▸ **Exercise aim**:
The expected answer is the set of lines in the data below between the line holding "Ok (Z.max curve tail)." and the line holding "if bool_decide (is_Some", inclusive, written out exactly.

▸ **Source data**:
────────

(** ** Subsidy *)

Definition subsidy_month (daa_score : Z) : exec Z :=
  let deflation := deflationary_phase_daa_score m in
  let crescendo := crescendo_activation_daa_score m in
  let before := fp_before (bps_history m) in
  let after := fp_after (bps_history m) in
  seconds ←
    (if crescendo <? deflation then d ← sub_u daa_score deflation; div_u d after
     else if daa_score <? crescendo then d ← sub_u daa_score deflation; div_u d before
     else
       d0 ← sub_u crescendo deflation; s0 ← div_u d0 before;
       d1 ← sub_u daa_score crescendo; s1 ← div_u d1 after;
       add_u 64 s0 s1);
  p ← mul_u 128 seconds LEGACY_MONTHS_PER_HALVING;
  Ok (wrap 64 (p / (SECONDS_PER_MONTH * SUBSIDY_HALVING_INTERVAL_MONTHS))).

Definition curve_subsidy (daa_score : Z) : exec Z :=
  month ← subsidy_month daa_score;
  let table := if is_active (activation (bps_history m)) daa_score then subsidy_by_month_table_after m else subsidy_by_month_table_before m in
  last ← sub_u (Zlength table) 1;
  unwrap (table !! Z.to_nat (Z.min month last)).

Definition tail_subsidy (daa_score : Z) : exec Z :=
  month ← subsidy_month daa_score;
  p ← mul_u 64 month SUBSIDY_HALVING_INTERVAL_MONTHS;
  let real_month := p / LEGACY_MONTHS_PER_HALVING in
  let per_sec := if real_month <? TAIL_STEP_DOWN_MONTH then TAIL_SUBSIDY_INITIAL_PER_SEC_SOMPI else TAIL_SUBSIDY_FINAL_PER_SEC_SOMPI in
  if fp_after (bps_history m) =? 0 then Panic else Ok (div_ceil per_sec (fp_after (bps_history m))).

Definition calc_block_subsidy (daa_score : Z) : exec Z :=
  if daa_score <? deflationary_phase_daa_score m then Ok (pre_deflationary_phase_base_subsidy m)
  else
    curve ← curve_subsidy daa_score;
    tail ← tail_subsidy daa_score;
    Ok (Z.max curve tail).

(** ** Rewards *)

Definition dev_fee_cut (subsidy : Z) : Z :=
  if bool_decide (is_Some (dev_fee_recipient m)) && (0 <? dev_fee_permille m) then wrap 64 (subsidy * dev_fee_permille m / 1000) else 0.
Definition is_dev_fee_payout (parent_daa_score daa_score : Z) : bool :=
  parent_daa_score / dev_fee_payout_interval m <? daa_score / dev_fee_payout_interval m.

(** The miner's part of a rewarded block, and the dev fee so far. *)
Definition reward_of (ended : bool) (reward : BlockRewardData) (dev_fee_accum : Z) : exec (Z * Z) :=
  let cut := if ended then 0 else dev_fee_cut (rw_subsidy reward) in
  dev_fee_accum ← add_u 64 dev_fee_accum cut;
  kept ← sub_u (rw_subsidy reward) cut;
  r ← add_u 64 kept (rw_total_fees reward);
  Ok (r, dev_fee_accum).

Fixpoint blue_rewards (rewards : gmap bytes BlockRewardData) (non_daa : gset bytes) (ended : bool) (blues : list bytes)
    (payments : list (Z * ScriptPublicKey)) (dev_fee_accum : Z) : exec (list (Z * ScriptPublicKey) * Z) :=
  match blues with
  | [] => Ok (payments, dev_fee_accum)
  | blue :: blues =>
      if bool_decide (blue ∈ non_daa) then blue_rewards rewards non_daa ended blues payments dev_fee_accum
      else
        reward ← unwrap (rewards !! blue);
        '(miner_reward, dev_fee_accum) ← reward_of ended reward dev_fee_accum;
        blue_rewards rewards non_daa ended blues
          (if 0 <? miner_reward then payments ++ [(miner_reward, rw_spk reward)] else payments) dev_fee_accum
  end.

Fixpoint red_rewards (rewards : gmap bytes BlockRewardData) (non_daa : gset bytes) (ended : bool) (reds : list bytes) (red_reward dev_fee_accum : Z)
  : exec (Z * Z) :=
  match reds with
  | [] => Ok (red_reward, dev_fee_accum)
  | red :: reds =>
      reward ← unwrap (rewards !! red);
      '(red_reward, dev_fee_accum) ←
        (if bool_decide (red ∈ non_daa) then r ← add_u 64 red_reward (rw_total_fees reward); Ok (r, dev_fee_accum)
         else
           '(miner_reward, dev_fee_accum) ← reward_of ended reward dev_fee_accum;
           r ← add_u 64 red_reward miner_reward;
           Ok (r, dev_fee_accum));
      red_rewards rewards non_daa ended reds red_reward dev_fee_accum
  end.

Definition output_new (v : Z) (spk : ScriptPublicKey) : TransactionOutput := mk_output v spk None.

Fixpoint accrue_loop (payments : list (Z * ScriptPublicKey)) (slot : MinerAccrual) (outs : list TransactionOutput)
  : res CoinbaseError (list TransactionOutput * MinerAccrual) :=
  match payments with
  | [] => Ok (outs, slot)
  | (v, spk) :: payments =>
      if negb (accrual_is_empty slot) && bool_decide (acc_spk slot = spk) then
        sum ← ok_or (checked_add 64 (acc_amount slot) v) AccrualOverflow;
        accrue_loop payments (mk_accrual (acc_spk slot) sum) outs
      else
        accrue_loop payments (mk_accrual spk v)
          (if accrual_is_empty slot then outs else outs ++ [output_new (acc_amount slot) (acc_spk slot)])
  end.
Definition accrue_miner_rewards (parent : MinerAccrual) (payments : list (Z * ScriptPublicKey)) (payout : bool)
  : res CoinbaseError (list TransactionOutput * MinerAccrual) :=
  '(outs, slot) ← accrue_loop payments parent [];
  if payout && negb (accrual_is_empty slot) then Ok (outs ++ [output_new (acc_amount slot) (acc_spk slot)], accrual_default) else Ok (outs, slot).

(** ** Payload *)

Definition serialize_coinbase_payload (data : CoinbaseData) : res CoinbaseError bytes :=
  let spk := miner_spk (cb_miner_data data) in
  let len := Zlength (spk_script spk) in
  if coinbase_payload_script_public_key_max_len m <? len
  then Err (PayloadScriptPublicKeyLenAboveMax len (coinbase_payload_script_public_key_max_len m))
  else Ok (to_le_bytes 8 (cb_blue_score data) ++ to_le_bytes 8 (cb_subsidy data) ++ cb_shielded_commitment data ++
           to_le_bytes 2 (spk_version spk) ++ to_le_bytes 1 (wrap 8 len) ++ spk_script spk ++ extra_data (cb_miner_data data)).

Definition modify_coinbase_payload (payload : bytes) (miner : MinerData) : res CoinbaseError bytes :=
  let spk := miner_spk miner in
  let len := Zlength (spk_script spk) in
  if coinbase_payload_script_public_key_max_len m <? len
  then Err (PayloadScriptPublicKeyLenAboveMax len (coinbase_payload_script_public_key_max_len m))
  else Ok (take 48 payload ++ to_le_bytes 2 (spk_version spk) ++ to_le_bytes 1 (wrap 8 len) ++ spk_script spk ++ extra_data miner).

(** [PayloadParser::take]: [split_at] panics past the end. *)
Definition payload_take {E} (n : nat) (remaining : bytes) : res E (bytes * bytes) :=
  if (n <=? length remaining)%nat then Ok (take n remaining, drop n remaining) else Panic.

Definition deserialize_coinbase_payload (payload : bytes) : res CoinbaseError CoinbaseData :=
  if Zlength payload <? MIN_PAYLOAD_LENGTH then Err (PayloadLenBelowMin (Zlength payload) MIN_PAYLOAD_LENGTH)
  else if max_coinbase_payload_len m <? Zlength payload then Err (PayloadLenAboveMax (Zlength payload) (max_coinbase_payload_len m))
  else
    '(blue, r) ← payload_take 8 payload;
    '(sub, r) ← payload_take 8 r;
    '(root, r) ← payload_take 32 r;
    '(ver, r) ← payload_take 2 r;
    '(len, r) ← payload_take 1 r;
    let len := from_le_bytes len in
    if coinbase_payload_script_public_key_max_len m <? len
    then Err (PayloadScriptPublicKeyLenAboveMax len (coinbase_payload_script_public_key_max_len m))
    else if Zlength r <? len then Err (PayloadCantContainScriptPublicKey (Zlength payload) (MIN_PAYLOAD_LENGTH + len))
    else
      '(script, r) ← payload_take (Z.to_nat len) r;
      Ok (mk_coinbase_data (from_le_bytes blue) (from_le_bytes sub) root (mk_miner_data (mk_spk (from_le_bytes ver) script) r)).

────────

▸ **Task response**:
    Ok (Z.max curve tail).

(** ** Rewards *)

Definition dev_fee_cut (subsidy : Z) : Z :=
  if bool_decide (is_Some (dev_fee_recipient m)) && (0 <? dev_fee_permille m) then wrap 64 (subsidy * dev_fee_permille m / 1000) else 0.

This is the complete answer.